What the exercise asks: Nothing but the lines from the one containing "column, which the model does not track." through the end of the entries should be set down, each exactly as written.

Material for this task:
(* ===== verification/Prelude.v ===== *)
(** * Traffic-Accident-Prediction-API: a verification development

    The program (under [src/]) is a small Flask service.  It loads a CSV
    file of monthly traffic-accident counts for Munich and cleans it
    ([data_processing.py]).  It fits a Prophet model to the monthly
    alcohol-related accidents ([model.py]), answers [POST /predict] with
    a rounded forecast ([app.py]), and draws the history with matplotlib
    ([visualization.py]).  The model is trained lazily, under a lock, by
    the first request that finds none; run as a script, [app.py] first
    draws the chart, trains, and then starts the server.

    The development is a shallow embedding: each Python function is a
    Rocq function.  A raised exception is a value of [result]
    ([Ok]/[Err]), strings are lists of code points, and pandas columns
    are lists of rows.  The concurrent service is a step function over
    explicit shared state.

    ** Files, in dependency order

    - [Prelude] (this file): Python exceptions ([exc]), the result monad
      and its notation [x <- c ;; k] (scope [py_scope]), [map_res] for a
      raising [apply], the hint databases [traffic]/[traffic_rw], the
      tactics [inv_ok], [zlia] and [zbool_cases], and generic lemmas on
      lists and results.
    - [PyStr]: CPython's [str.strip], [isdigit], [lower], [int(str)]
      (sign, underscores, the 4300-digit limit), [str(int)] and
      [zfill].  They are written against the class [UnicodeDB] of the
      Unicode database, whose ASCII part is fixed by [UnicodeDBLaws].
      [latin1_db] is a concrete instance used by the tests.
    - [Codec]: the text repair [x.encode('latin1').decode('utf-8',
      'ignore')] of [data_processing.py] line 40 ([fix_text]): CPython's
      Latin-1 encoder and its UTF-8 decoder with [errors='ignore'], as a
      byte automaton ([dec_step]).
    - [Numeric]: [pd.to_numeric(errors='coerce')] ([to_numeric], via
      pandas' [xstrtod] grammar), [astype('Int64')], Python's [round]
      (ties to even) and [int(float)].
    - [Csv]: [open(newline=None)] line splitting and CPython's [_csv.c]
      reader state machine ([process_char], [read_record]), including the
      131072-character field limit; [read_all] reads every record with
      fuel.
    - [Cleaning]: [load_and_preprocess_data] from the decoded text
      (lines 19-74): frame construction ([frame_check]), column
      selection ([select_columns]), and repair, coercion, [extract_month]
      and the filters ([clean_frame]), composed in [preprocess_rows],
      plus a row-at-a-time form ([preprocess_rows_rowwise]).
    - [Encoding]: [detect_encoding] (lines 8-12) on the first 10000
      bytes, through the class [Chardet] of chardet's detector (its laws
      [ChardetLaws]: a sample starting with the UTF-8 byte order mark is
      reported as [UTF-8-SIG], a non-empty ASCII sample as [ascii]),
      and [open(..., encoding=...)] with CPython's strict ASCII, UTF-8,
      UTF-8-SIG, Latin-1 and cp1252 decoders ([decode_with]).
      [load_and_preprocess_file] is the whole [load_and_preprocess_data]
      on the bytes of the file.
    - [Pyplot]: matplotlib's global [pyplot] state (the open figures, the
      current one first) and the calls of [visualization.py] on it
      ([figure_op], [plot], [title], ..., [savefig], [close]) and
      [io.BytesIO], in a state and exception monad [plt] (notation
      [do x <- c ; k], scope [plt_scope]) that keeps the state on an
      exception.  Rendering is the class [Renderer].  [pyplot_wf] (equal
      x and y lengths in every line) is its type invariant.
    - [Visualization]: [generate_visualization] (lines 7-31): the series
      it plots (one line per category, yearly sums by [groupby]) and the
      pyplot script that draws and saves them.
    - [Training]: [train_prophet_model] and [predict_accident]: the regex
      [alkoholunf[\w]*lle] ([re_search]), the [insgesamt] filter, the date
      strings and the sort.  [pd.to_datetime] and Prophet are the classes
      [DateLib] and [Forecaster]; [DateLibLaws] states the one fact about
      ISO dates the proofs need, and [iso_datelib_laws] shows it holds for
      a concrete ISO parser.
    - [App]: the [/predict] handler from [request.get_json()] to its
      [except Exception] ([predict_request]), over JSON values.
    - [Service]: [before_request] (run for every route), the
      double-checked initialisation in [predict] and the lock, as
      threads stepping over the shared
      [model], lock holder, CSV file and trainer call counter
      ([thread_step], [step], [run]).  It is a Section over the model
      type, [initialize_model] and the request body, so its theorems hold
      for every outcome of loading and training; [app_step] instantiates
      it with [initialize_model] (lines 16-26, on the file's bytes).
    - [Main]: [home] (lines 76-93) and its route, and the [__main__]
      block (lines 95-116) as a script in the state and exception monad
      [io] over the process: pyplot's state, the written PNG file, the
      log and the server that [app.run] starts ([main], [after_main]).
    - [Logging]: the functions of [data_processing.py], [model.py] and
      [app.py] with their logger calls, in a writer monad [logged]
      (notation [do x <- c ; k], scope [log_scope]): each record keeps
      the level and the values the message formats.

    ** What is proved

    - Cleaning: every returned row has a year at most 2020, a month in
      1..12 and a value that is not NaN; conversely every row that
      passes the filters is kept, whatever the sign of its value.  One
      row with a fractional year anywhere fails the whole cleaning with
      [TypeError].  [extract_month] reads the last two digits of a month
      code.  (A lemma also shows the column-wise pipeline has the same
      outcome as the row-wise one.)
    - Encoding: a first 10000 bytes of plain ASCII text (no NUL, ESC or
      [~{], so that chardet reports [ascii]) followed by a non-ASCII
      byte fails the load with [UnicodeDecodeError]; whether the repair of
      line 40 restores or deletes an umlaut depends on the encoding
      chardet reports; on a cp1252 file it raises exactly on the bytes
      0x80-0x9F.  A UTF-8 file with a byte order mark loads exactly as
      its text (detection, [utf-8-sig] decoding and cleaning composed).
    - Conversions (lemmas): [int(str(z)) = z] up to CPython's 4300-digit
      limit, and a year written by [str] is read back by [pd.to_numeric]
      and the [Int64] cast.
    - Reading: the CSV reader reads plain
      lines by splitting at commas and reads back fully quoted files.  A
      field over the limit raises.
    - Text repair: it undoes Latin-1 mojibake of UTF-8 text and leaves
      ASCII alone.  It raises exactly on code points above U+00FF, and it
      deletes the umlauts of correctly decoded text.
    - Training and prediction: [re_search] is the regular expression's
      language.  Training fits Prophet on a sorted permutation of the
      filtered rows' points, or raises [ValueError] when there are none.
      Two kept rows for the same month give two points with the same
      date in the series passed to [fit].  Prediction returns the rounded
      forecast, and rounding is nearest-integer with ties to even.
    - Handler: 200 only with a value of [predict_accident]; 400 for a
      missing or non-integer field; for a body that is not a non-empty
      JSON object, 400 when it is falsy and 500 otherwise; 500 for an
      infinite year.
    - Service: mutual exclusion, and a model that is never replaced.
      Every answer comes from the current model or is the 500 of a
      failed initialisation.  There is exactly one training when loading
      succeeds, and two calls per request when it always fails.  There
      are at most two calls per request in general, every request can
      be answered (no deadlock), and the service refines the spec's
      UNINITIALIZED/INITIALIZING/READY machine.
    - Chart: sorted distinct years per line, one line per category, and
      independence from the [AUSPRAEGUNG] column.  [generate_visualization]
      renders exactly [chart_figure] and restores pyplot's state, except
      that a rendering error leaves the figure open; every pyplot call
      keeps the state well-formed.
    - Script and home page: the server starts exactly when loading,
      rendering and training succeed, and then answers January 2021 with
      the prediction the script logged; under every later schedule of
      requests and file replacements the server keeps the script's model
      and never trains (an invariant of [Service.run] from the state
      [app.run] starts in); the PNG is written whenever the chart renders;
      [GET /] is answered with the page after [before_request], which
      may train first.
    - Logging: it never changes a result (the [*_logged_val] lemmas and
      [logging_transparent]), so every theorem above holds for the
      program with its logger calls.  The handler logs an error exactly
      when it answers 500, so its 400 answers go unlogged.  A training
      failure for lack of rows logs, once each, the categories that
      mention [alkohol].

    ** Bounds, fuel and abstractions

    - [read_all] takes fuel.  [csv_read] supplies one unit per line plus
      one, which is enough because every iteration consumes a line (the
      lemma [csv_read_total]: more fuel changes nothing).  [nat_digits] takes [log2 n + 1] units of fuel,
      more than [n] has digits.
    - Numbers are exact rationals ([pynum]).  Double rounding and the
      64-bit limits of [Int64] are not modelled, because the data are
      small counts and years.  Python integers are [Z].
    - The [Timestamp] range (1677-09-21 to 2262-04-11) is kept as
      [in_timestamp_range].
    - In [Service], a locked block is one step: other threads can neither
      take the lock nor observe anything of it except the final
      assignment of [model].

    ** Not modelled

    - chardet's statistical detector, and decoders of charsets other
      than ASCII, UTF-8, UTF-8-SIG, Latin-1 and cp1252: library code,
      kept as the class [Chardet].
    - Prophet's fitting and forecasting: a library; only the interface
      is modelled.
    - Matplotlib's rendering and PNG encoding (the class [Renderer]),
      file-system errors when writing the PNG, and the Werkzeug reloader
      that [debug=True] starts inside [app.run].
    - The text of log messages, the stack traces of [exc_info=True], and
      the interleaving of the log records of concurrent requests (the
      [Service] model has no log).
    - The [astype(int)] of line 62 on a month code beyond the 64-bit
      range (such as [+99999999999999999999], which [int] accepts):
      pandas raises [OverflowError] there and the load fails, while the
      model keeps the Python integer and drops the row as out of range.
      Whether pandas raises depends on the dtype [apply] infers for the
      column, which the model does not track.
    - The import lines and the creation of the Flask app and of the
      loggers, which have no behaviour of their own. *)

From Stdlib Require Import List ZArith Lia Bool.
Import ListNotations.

Answer to this problem:
      column, which the model does not track.
    - The import lines and the creation of the Flask app and of the
      loggers, which have no behaviour of their own. *)

From Stdlib Require Import List ZArith Lia Bool.
Import ListNotations.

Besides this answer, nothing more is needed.